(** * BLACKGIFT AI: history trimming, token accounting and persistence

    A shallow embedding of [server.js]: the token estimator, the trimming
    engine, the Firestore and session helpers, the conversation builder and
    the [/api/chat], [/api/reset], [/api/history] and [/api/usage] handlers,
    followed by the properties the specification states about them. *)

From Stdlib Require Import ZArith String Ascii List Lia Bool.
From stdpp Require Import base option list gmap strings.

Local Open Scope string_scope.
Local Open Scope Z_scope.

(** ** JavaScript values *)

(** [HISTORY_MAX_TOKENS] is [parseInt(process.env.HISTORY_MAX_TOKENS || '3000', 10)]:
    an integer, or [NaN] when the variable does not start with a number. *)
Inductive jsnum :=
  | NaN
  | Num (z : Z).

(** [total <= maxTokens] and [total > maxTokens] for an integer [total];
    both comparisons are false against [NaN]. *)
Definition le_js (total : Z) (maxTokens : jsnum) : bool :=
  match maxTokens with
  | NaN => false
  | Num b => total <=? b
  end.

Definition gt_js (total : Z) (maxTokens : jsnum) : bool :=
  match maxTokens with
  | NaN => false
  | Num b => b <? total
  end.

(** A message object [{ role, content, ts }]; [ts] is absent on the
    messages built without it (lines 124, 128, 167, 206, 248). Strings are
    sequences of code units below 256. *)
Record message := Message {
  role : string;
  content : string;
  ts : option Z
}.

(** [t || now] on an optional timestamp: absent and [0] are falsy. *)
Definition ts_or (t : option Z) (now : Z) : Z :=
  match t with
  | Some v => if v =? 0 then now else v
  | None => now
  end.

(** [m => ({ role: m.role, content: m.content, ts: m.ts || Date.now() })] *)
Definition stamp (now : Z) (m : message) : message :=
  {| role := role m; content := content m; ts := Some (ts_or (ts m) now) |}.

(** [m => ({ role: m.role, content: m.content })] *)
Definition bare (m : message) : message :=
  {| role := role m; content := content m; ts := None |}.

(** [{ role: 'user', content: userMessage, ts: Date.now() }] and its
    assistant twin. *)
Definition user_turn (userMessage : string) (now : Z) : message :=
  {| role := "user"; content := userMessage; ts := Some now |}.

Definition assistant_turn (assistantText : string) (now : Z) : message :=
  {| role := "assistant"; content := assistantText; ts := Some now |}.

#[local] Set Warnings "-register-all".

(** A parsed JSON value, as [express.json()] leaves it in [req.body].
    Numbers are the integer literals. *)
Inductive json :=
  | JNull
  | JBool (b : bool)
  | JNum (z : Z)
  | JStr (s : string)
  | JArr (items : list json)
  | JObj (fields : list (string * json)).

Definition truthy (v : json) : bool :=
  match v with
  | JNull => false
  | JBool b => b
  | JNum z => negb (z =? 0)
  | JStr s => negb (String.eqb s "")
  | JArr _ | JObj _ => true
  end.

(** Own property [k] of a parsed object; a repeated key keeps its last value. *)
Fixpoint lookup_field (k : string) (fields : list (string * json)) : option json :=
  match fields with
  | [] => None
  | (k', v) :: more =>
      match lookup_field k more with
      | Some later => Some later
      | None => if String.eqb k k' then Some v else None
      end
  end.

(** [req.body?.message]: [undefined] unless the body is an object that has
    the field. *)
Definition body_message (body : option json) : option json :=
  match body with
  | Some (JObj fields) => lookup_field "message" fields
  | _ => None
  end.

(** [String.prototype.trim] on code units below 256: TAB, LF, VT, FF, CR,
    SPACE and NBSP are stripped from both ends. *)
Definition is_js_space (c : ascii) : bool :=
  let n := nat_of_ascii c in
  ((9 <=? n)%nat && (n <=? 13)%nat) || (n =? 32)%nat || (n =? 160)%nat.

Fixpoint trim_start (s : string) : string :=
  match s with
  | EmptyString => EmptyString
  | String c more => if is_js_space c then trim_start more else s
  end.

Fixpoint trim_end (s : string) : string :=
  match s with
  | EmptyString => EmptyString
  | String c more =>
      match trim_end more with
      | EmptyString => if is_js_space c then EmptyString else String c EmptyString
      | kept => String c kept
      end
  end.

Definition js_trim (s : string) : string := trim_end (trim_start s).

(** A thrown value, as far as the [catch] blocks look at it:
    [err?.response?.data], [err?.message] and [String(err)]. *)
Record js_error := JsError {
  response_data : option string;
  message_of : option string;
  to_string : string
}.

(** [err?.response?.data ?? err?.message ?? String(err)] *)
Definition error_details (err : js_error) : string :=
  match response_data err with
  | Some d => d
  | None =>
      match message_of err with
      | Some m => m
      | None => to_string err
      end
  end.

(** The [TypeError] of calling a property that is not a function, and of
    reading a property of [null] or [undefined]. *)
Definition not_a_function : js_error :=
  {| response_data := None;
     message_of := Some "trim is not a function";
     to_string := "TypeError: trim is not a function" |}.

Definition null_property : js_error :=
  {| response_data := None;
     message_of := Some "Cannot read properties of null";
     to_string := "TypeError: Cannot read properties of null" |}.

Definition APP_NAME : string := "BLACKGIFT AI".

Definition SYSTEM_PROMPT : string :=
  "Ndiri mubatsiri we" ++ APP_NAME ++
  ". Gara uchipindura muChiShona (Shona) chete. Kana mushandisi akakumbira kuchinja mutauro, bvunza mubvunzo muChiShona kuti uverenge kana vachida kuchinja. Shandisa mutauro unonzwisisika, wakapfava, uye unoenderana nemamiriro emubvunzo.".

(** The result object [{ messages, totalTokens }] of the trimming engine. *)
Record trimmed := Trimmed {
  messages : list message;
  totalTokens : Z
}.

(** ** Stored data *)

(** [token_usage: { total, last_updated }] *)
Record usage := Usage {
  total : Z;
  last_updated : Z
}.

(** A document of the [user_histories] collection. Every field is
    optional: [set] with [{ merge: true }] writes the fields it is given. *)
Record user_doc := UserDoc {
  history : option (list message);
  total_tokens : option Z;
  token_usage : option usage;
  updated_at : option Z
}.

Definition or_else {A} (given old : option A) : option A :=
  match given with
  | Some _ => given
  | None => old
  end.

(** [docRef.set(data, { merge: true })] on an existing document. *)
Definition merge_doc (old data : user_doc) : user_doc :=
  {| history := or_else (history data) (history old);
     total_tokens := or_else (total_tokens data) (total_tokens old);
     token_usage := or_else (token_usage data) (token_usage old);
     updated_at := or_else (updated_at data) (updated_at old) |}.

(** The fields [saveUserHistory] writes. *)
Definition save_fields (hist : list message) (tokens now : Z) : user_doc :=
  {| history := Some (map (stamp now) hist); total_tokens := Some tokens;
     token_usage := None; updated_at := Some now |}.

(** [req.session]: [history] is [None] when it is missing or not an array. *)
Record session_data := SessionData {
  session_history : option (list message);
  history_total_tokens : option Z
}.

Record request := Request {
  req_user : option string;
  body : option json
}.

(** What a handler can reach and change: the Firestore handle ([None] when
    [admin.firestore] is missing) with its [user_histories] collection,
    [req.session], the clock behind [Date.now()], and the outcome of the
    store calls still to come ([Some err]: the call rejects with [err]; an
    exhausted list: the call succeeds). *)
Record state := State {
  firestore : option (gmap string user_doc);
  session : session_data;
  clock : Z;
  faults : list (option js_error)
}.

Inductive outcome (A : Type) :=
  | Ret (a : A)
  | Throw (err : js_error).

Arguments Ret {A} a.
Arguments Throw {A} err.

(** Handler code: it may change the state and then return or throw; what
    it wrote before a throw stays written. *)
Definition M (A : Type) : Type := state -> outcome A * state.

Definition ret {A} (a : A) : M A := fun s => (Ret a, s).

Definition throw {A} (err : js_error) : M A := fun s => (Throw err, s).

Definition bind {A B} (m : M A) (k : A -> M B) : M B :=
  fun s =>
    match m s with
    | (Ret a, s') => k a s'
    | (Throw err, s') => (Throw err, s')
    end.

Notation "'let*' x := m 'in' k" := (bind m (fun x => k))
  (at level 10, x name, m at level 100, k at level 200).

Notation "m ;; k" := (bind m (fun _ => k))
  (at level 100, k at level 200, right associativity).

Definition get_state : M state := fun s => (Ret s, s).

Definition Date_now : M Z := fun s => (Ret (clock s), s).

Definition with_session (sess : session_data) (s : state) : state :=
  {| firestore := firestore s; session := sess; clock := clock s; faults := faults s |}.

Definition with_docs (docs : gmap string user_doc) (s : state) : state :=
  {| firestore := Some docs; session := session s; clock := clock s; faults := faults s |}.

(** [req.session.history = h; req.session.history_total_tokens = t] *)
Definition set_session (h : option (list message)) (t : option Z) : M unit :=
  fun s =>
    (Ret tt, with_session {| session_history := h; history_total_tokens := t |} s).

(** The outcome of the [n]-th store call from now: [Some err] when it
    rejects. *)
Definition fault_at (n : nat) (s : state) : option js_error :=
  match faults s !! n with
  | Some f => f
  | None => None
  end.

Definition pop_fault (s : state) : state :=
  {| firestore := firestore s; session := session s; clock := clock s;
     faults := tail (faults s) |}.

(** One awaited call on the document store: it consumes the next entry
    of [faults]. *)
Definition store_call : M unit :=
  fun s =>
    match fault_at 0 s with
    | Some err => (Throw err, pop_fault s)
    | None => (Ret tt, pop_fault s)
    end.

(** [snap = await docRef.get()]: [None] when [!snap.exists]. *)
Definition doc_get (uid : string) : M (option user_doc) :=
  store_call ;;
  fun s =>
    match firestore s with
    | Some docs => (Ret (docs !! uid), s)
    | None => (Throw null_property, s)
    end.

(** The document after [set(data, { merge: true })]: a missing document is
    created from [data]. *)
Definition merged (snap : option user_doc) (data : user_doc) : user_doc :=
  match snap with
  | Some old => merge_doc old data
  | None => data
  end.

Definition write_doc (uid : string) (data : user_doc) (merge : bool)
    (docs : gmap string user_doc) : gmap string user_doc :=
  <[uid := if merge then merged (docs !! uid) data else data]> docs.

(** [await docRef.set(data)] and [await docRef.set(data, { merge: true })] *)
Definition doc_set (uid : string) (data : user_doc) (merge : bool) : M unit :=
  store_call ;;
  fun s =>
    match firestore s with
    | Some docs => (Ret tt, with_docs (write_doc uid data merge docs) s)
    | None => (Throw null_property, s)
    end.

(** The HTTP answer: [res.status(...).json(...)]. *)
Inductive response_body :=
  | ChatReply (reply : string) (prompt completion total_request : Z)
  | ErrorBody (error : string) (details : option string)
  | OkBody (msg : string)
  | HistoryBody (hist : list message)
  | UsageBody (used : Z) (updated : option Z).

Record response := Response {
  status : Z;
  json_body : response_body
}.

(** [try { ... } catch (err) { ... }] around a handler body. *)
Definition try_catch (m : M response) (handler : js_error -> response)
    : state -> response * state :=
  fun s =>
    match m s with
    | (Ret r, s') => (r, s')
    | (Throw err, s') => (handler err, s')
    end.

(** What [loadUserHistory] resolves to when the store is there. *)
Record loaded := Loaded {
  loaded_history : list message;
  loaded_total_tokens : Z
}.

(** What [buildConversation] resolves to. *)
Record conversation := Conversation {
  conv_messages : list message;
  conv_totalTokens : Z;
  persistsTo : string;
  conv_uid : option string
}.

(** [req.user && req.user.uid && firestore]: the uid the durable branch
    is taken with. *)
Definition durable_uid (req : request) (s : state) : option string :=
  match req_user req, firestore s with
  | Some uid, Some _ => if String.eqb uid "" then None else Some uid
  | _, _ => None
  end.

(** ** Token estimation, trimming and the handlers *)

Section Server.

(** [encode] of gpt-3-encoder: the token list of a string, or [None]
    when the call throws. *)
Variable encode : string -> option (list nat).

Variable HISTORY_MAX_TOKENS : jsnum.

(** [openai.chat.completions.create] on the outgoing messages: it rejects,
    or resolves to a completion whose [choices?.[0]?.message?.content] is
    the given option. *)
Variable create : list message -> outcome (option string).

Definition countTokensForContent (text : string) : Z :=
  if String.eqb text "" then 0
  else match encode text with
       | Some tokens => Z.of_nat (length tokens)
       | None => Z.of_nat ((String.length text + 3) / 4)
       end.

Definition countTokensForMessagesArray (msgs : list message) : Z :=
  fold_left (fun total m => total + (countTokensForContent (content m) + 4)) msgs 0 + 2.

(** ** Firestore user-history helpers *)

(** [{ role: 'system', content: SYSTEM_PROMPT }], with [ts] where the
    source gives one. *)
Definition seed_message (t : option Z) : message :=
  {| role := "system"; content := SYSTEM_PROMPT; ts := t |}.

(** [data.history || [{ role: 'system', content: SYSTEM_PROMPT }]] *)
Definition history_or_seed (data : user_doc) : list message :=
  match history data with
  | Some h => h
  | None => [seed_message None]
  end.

_____

## Exercise requirements
Send back, unchanged, every line of the records from the one with "Definition history_or_seed (data" through the last.

## Solution
Definition history_or_seed (data : user_doc) : list message :=
  match history data with
  | Some h => h
  | None => [seed_message None]
  end.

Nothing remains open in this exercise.